(Collected data entries)

[Start of section]

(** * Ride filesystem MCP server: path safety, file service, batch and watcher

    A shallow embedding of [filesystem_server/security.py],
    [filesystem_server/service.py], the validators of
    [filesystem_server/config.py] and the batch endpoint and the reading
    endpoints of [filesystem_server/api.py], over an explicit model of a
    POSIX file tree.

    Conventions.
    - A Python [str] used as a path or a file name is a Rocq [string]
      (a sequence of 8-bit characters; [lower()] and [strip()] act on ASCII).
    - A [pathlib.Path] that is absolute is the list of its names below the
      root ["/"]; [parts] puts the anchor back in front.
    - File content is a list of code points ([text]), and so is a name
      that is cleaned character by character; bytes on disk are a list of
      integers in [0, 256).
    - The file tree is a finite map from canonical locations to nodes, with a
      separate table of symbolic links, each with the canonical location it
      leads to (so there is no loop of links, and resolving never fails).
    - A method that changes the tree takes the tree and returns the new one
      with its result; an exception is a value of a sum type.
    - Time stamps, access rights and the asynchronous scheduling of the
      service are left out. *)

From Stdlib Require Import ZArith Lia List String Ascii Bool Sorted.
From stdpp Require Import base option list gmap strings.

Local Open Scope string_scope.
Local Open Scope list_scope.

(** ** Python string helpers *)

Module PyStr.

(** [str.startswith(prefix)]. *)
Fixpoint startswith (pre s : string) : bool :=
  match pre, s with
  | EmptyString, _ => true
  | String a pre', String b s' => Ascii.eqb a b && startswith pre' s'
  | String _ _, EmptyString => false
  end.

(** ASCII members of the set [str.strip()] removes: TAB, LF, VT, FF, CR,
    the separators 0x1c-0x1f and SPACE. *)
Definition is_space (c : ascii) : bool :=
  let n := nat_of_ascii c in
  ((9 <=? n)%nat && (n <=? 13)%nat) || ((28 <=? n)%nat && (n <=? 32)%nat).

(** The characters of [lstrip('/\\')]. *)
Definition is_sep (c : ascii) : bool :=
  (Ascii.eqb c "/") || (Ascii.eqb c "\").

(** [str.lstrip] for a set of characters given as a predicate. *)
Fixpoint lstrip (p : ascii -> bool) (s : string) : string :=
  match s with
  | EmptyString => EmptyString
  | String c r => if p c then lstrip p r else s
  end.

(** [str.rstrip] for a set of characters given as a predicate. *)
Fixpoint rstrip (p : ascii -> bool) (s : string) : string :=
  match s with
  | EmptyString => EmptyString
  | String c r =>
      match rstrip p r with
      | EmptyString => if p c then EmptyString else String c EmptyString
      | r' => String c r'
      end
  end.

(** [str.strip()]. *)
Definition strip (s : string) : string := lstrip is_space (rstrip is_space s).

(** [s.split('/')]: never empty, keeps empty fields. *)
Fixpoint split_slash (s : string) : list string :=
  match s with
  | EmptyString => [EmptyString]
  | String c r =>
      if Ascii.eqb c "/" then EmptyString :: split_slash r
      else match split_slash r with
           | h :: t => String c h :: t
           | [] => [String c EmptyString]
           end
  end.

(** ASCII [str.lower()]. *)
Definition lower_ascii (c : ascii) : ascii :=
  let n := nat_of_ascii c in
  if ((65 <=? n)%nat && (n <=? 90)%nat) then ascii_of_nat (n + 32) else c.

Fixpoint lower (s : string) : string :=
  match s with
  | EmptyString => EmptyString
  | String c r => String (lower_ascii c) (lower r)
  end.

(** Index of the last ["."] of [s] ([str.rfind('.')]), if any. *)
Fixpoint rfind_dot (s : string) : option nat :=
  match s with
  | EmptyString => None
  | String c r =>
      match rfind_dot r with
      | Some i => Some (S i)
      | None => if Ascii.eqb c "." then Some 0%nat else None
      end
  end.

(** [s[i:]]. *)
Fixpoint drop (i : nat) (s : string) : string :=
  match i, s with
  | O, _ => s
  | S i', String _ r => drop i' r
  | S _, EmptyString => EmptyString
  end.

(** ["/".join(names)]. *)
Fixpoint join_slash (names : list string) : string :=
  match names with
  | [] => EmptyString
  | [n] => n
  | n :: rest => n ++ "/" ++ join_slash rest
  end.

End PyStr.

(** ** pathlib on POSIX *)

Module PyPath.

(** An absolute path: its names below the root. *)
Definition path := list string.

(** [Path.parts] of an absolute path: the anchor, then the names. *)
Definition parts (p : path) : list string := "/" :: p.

[End of section]

Quote the data above from the line containing "(** [str.strip()]. *)" to the line containing "i => Some (S i)", inclusive, and stop.

> **Task output**
(** [str.strip()]. *)
Definition strip (s : string) : string := lstrip is_space (rstrip is_space s).

(** [s.split('/')]: never empty, keeps empty fields. *)
Fixpoint split_slash (s : string) : list string :=
  match s with
  | EmptyString => [EmptyString]
  | String c r =>
      if Ascii.eqb c "/" then EmptyString :: split_slash r
      else match split_slash r with
           | h :: t => String c h :: t
           | [] => [String c EmptyString]
           end
  end.

(** ASCII [str.lower()]. *)
Definition lower_ascii (c : ascii) : ascii :=
  let n := nat_of_ascii c in
  if ((65 <=? n)%nat && (n <=? 90)%nat) then ascii_of_nat (n + 32) else c.

Fixpoint lower (s : string) : string :=
  match s with
  | EmptyString => EmptyString
  | String c r => String (lower_ascii c) (lower r)
  end.

(** Index of the last ["."] of [s] ([str.rfind('.')]), if any. *)
Fixpoint rfind_dot (s : string) : option nat :=
  match s with
  | EmptyString => None
  | String c r =>
      match rfind_dot r with
      | Some i => Some (S i)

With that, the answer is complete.